In a couple of weeks, I’m going to write the third and final piece of this series of mortality analyses on England:
I have to wait a couple of weeks for the ONS to prepare and publish the data according to my special request1.
I was going to include a detailed section on methodology in the analysis but it would be at the end of what is already likely to be a lengthy piece, so I thought I would give it its own article here instead and refer to it.
Previously, I only requested data broken down by age. You can see the raw data here: Daily deaths by date of occurrence, 1st June 2014 to 31st May 2022 by single year of age, England.
The methodology will be the same, even though the data stratification may be different.
Firstly, I aggregate the data by age groups, rather than single year, otherwise there will be too many datasets to work with and some will not have sufficient data to do meaningful analysis.

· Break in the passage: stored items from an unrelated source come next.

Lemma path_of_joined cs : Forall (fun c => c <> []) cs -> path_of [] cs = joined 47 cs.
Proof.
  intros Hcs. destruct cs as [|c cs]; [done|]. apply Forall_cons in Hcs as [Hc Hcs]. unfold path_of. cbn [fold_left joined].
  change (path_of c cs = c ++ concat (map (cons 47) cs)). by apply path_of_long.
Qed.

Lemma components_ok p : Forall (fun c => c <> [] /\ lacks 47 c) (components p).
Proof.
  unfold components. apply Forall_forall. intros c [Hc Hin]%list_elem_of_filter. pose proof (split_on_parts 47 p) as H. rewrite Forall_forall in H.
  split; [by intros ->|by apply H].
Qed.

Lemma joined_inj p q : components p <> [] -> components q <> [] -> joined 47 (components p) = joined 47 (components q) -> components p = components q.
Proof.
  assert (forall p, Forall (lacks 47) (components p)) as Hns by (intros r; eapply Forall_impl; [apply components_ok|]; by intros c [_ ?]).
  intros Hp Hq E. by rewrite <- (split_on_joined 47 (components p)), E, split_on_joined.
Qed.

(** ** Fields and tables *)

Lemma offset_field_size_range n : 1 <= offset_field_size n <= 4.
Proof. unfold offset_field_size. repeat case_match; lia. Qed.

Lemma offset_field_size_fits n : n < 2 ^ 32 -> n < 256 ^ offset_field_size n.
Proof.
  intros Hn. unfold offset_field_size. destruct (Z.ltb_spec 0xFFFFFF n); [lia|]. destruct (Z.ltb_spec 0xFFFF n); [lia|].
  destruct (Z.ltb_spec 0xFF n); lia.
Qed.

Lemma take_to_le_bytes w n v : (w <= n)%nat -> take w (to_le_bytes n v) = to_le_bytes w v.
Proof.
  revert n v. induction w as [|w IH]; intros n v Hw; [done|]. destruct n as [|n]; [lia|]. cbn [to_le_bytes]. by rewrite firstn_cons, IH by lia.
Qed.

Lemma write_be_uint_be v w : 1 <= w <= 4 -> write_be_uint v w = to_be_bytes (Z.to_nat w) v.
Proof.
  intros Hw. unfold write_be_uint, to_be_bytes. rewrite <- (take_to_le_bytes (Z.to_nat w) 4) by lia.
  assert (forall (l : bytes) k, length l = 4%nat -> (k <= 4)%nat -> drop (4 - k) (reverse l) = reverse (take k l)) as H.
  { intros l k Hl Hk. do 5 (destruct l as [|? l]; try done). do 5 (destruct k as [|k]; try done). }
  apply H; [apply length_to_le_bytes|lia].
Qed.

Lemma from_be_bytes_snoc l b : from_be_bytes (l ++ [b]) = 256 * from_be_bytes l + b.
Proof. unfold from_be_bytes. rewrite reverse_snoc. cbn [from_le_bytes]. lia. Qed.

Lemma read_be_uint_be l : is_bytes l -> (length l <= 4)%nat -> read_be_uint l = from_be_bytes l.
Proof.
  unfold read_be_uint. induction l as [|b l IH] using rev_ind; intros Hb Hl; [done|]. rewrite length_app in Hl. cbn [length] in Hl.
  apply is_bytes_app in Hb as [Hb H1]. apply Forall_inv in H1. rewrite fold_left_app, IH, from_be_bytes_snoc by (done || lia). cbn [fold_left].
  pose proof (from_be_bytes_in_u (length l) (8 * Z.of_nat (length l)) l eq_refl (conj eq_refl Hb)) as Hr.
  assert (2 ^ (8 * Z.of_nat (length l)) <= 2 ^ 24) by (apply Z.pow_le_mono_r; lia). unfold in_u in Hr.
  unfold wrap32. rewrite Z.shiftl_mul_pow2 by lia. rewrite wrap_small by (unfold in_u; lia). rewrite <- Z.shiftl_mul_pow2 by lia. rewrite lor_shiftl_add by (done || lia). lia.
Qed.

Lemma be_uint_roundtrip v w : 1 <= w <= 4 -> 0 <= v < 256 ^ w -> read_be_uint (write_be_uint v w) = v /\ length (write_be_uint v w) = Z.to_nat w.
Proof.
  intros Hw Hv. rewrite write_be_uint_be by done. split; [|apply length_to_be_bytes]. rewrite read_be_uint_be; [|apply to_be_bytes_bytes|rewrite length_to_be_bytes; lia].
  apply (be_roundtrip _ (8 * w)); [lia|]. unfold in_u. replace (2 ^ (8 * w)) with (256 ^ w) by (rewrite Z.pow_mul_r by lia; done). done.
Qed.

Definition span_fits (h : TvfsHeader) (s : VfsSpan) : Prop :=
  u32 (file_offset s) /\ u32 (span_length s) /\ 0 <= cft_offset s < 256 ^ cft_offs_size h.

Lemma length_write_span h s : span_fits h s -> length (write_span h s) = span_size h.
Proof.
  intros (_ & _ & Hc). unfold write_span, span_size. rewrite !length_app, !length_to_be_bytes. destruct (be_uint_roundtrip (cft_offset s) (cft_offs_size h)) as [_ ->]; [apply offset_field_size_range|done|lia].
Qed.

Lemma read_write_spans h ss rest : Forall (span_fits h) ss -> read_spans h (length ss) (concat (map (write_span h) ss) ++ rest) = (ss, rest).
Proof.
  induction 1 as [|s ss Hs Hss IH]; [done|]. cbn [length map concat read_spans]. rewrite <- app_assoc.
  rewrite drop_app_length' by (by rewrite length_write_span). rewrite IH. pose proof Hs as (H1 & H2 & H3). unfold write_span. rewrite <- !app_assoc.
  rewrite take_app_length' by (by rewrite length_to_be_bytes). rewrite (drop_app_length' _ _ 4) by (by rewrite length_to_be_bytes).
  rewrite take_app_length' by (by rewrite length_to_be_bytes). rewrite (app_assoc (to_be_bytes 4 _) (to_be_bytes 4 _)).
  rewrite (drop_app_length' _ _ 8) by (by rewrite length_app, !length_to_be_bytes).
  destruct (be_uint_roundtrip (cft_offset s) (cft_offs_size h)) as [Hr Hl]; [apply offset_field_size_range|done|]. rewrite take_app_length' by done. rewrite Hr.
  rewrite !(be_roundtrip 4 32) by done. by destruct s.
Qed.

(** Entries with their places in the table. *)
Fixpoint placed (h : TvfsHeader) (pos : nat) (es : list VfsEntry) : Prop :=
  match es with
  | [] => True
  | e :: es =>
      v_offset e = Z.of_nat pos /\ (1 <= length (spans e) <= 224)%nat /\ Forall (span_fits h) (spans e) /\
      placed h (pos + 1 + length (spans e) * span_size h) es
  end.

Lemma length_spans h ss : Forall (span_fits h) ss -> length (concat (map (write_span h) ss)) = (length ss * span_size h)%nat.
Proof. induction 1 as [|s ss Hs Hss IH]; [done|]. cbn [map concat length]. rewrite length_app, length_write_span, IH by done. lia. Qed.

Lemma vfs_loop_build fuel h pos es :
  placed h pos es -> (length (vfs_build es h) < fuel)%nat -> Z.of_nat (pos + length (vfs_build es h)) < 2 ^ 32 ->
  vfs_loop fuel h pos (vfs_build es h) = Ret (Ok es).
Proof.
  revert pos es. induction fuel as [|fuel IH]; intros pos es Hp Hf Hs; [lia|]. cbn [vfs_loop]. destruct es as [|e es]; [done|].
  destruct Hp as (Ho & Hn & Hfit & Hp).
  assert (vfs_build (e :: es) h = Z.of_nat (length (spans e)) :: concat (map (write_span h) (spans e)) ++ vfs_build es h) as E.
  { unfold vfs_build. cbn [map concat write_vfs_entry app]. unfold wrap8. by rewrite wrap_small by (unfold in_u; lia). }
  rewrite E in *. cbn [length] in Hf, Hs. rewrite length_app, length_spans in Hf, Hs by done.
  unfold MAX_FILE_SPAN_COUNT. rewrite (proj2 (Z.ltb_ge _ _)), (proj2 (Z.eqb_neq _ _)) by lia. rewrite Nat2Z.id, length_app, length_spans by done.
  rewrite (proj2 (Nat.ltb_ge _ _)) by lia. rewrite read_write_spans by done. rewrite IH; [|done|lia|lia]. cbn [try_bind].
  unfold wrap32. rewrite wrap_small by (unfold in_u; lia). rewrite <- Ho. by destruct e.
Qed.

Definition header_fits (h : TvfsHeader) : Prop :=
  magic h = [84; 86; 70; 83] /\ u8 (format_version h) /\ u8 (header_size h) /\ u8 (ekey_size h) /\ u8 (pkey_size h) /\ u32 (flags h) /\
  u32 (path_table_offset h) /\ u32 (path_table_size h) /\ u32 (vfs_table_offset h) /\ u32 (vfs_table_size h) /\ u32 (cft_table_offset h) /\
  u32 (cft_table_size h) /\ u16 (max_depth h) /\
  if has_encoding_spec h then exists eo es, est_table_offset h = Some eo /\ est_table_size h = Some es /\ u32 eo /\ u32 es
  else est_table_offset h = None /\ est_table_size h = None.

Lemma read_write_tvfs_header h rest : header_fits h -> read_header (write_header h ++ rest) = Ok (h, rest).
Proof.
  intros (Hm & ? & ? & ? & ? & ? & ? & ? & ? & ? & ? & ? & ? & He). unfold read_header, write_header. rewrite <- !app_assoc, read_app by (by rewrite Hm). cbn [mbind result_bind].
  rewrite bool_decide_eq_true_2 by done. cbn [negb]. repeat read_next. unfold has_encoding_spec in He. destruct (has_flag (flags h) TVFS_FLAG_ENCODING_SPEC).
  - destruct He as (eo & es & E1 & E2 & ? & ?). rewrite E1, E2. cbn [write_opt]. rewrite <- !app_assoc. repeat read_next. rewrite <- E1, <- E2. by destruct h.
  - destruct He as [E1 E2]. cbn [app]. rewrite <- E1 at 1. rewrite <- E2 at 1. by destruct h.
Qed.

Lemma length_write_tvfs_header h : header_fits h -> Z.of_nat (length (write_header h)) = expected_header_size (flags h).
Proof.
  intros (Hm & _ & _ & _ & _ & _ & _ & _ & _ & _ & _ & _ & _ & He). unfold write_header, expected_header_size. rewrite !length_app, !length_to_be_bytes, Hm.
  unfold has_encoding_spec in He. destruct (has_flag (flags h) TVFS_FLAG_ENCODING_SPEC).
  - destruct He as (eo & es & -> & -> & _). cbn [write_opt]. by rewrite !length_app, !length_to_be_bytes.
  - done.
Qed.

Lemma table_at data a b c offset size :
  data = a ++ b ++ c -> Z.of_nat (length a) = offset -> Z.of_nat (length b) = size -> table data offset size = Ok b.
Proof.
  intros -> <- <-. unfold table. rewrite (proj2 (Z.ltb_ge _ _)) by (rewrite !length_app; lia). unfold slice. rewrite <- Nat2Z.inj_add, !Nat2Z.id.
  rewrite drop_app_length. replace (length a + length b - length a)%nat with (length b) by lia. by rewrite take_app_length.
Qed.

(** *** Containers *)

Lemma length_fit n k : length (fit n k) = n.
Proof. unfold fit. rewrite length_app, length_take, length_zeros. lia. Qed.

Lemma length_write_be_uint v w : 1 <= w <= 4 -> Z.of_nat (length (write_be_uint v w)) = w.
Proof. intros Hw. rewrite write_be_uint_be, length_to_be_bytes by done. lia. Qed.

Lemma length_write_container h e : 0 <= ekey_size h -> 0 <= pkey_size h -> Z.of_nat (length (write_container h e)) = cft_entry_size h.
Proof.
  intros H1 H2. unfold write_container, cft_entry_size, est_offs_size, cft_offs_size. rewrite !length_app, length_fit, length_to_be_bytes, !Nat2Z.inj_add.
  pose proof (length_write_be_uint (default 0 (est_index e)) _ (offset_field_size_range (default 0 (est_table_size h)))).
  pose proof (length_write_be_uint (default 0 (patch_offset e)) _ (offset_field_size_range (cft_table_size h))).
  destruct (includes_content_keys h), (has_encoding_spec h), (has_patch_support h); cbn [length]; rewrite ?length_fit; lia.
Qed.

(** The entries of a table of the right size are all there. *)
Lemma read_field_present {A} (present : bool) (n : nat) (f : bytes -> A) pos l :
  ((if present then n else 0) <= length l)%nat ->
  exists v pos', read_field present n f pos l = Ok (v, pos', drop (if present then n else 0) l).
Proof. intros Hl. unfold read_field. destruct present; [|by do 2 eexists]. rewrite (proj2 (Nat.ltb_ge _ _)) by done. by do 2 eexists. Qed.

Lemma cft_read_any data offset h :
  0 <= ekey_size h -> 0 <= pkey_size h -> (offset + Z.to_nat (cft_entry_size h) <= length data)%nat -> exists e, cft_read_entry_at data offset h = Ok e.
Proof.
  intros H1 H2 Hl. pose proof (offset_field_size_range (default 0 (est_table_size h))) as He. pose proof (offset_field_size_range (cft_table_size h)) as Hc.
  fold (est_offs_size h) in He. fold (cft_offs_size h) in Hc. unfold cft_read_entry_at.
  assert (Z.to_nat (ekey_size h) + 4 + (if includes_content_keys h then Z.to_nat (pkey_size h) else 0) +
          (if has_encoding_spec h then Z.to_nat (est_offs_size h) else 0) + (if has_patch_support h then Z.to_nat (cft_offs_size h) else 0) <= length (drop offset data))%nat as Hd.
  { rewrite length_drop. unfold cft_entry_size in Hl. destruct (includes_content_keys h), (has_encoding_spec h), (has_patch_support h); lia. }
  generalize dependent (drop offset data). intros l Hd. rewrite !(proj2 (Nat.ltb_ge _ _)) by (rewrite ?length_drop; lia).
  edestruct (read_field_present (includes_content_keys h) (Z.to_nat (pkey_size h)) id) as (ck & p1 & ->); [rewrite !length_drop; lia|]. cbn [mbind result_bind].
  edestruct (read_field_present (has_encoding_spec h) (Z.to_nat (est_offs_size h)) read_be_uint) as (ei & p2 & ->); [rewrite !length_drop; lia|]. cbn [mbind result_bind].
  edestruct (read_field_present (has_patch_support h) (Z.to_nat (cft_offs_size h)) read_be_uint) as (po & p3 & ->); [rewrite !length_drop; lia|]. by eexists.
Qed.

Lemma valid_key_sizes h : validate_header h = Ok tt -> ekey_size h = 9 /\ pkey_size h = 9.
Proof.
  unfold validate_header. destruct (negb (format_version h =? 1)); [done|]. destruct (negb (header_size h =? _)); [done|].
  destruct (Z.eqb_spec (ekey_size h) 9); [|done]. by destruct (Z.eqb_spec (pkey_size h) 9).
Qed.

In this example (and probably the final analysis too) I lump together all deaths over 75 years old. The mortality distributions for all those ages are very similar, as are the vaccination rates (which will inevitably form a significant part of the analysis, going where the Expert™ analysts dare not tread for fear of losing their blood money).
Below 75, I group deaths in 5-year ranges that match the vaccination data provided by the UK Coronavirus Dashboard, which incredibly, is still publishing such valuable data despite people like me “misinterpreting” it (for no apparent reason apart from our own ignorance?!).
Next, I plot the raw data to check for any obvious errors and to get an overall sense of what is going on.
It looks like the data is clean. The spikes of COVID epidemic (spring 2020) and COVID “vaccination” drive (winter 2021) are evident. There appears to be no significant underlying general trend. Deaths appear to be back to normal from summer 2021 onwards. Hoorah! COVID, the disease that disproportionately affects old, sick people, is over!
There is a sharp drop off at the end of the series. This is due to reporting delays and can be controlled for.
By simply adding a 3-order polynomial fit to an end section of the 2021-2022 cumulative plot (black dotted line above), we can estimate that there are around 5,000 deaths not yet reported2.
And, already we can see that COVID hit this age group towards the end of a mediocre mortality season in 2019-2020 (red line) but deaths have been higher than expected since early autumn in the following season (green line), probably due to the COVID interventions of spring/summer, before shooting higher in the same rate as the original epidemic when the mRNA experiment begins in the winter.
By the by, I’m still waiting (since 26th June 2022) for the Coroner’s Office to confess how many enquiries they are making into the deaths of young people since the “vaccine” rollout, compared to prior periods3. Don’t hold your breath!
Looking at pretty charts of raw data can be instantly insightful but a little bit of modelling can help substantially. I don’t mean the kind of garbage theoretical models farted out by the Experts™ that bear as little semblance to reality as Liz Cheyney’s run for POTUS ‘24! I mean empirical models that help you make sense of real-world data.
One such model is the Gompertz function. I expect most people are somewhat familiar with the Bell Curve, the Gaussian distribution, more commonly referred to as the “normal” distribution? It is very frequently used to show a range of data and the probability of pulling one of those data points at random from the distribution.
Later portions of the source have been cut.